── Supplied information ──

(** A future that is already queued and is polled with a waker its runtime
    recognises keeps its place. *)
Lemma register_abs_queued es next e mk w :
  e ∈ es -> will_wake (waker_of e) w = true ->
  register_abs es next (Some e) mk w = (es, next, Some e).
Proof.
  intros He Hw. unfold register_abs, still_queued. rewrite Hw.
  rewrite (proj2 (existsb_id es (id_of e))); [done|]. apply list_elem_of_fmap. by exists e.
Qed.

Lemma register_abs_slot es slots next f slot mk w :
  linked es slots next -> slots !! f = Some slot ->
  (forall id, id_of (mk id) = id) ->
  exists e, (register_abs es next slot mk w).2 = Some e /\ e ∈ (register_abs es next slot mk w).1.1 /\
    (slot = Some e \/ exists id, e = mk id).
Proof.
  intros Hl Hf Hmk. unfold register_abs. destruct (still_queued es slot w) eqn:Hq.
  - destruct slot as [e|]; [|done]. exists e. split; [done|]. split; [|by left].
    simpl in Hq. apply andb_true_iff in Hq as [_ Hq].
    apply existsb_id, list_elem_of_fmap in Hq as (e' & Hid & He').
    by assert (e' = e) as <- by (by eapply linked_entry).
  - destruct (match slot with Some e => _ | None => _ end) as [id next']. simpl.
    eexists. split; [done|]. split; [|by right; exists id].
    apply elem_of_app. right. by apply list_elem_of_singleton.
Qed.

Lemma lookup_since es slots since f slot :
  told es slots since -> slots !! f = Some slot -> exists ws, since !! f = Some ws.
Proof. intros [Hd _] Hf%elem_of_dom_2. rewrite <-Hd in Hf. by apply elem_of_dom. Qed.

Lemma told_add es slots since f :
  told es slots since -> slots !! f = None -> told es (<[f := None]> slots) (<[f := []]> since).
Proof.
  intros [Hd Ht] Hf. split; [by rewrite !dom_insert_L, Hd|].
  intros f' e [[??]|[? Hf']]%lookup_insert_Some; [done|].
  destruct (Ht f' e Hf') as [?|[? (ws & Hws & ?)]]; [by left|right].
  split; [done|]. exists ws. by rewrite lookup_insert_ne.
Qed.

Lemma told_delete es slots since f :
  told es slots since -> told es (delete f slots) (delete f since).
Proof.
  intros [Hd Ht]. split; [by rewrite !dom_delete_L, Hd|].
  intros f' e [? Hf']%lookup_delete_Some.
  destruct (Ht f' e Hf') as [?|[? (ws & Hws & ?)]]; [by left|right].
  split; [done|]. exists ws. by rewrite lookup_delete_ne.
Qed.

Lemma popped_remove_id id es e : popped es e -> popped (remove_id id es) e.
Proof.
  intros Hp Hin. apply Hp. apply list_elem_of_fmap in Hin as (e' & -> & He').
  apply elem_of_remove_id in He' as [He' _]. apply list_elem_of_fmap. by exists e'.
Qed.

───

◆ The problem ◆
Look through the entries, and return every line that the word "destruct" appears in.

◆ Completed task ◆
  intros Hl Hf Hmk. unfold register_abs. destruct (still_queued es slot w) eqn:Hq.
  - destruct slot as [e|]; [|done]. exists e. split; [done|]. split; [|by left].
  - destruct (match slot with Some e => _ | None => _ end) as [id next']. simpl.
  destruct (Ht f' e Hf') as [?|[? (ws & Hws & ?)]]; [by left|right].
  destruct (Ht f' e Hf') as [?|[? (ws & Hws & ?)]]; [by left|right].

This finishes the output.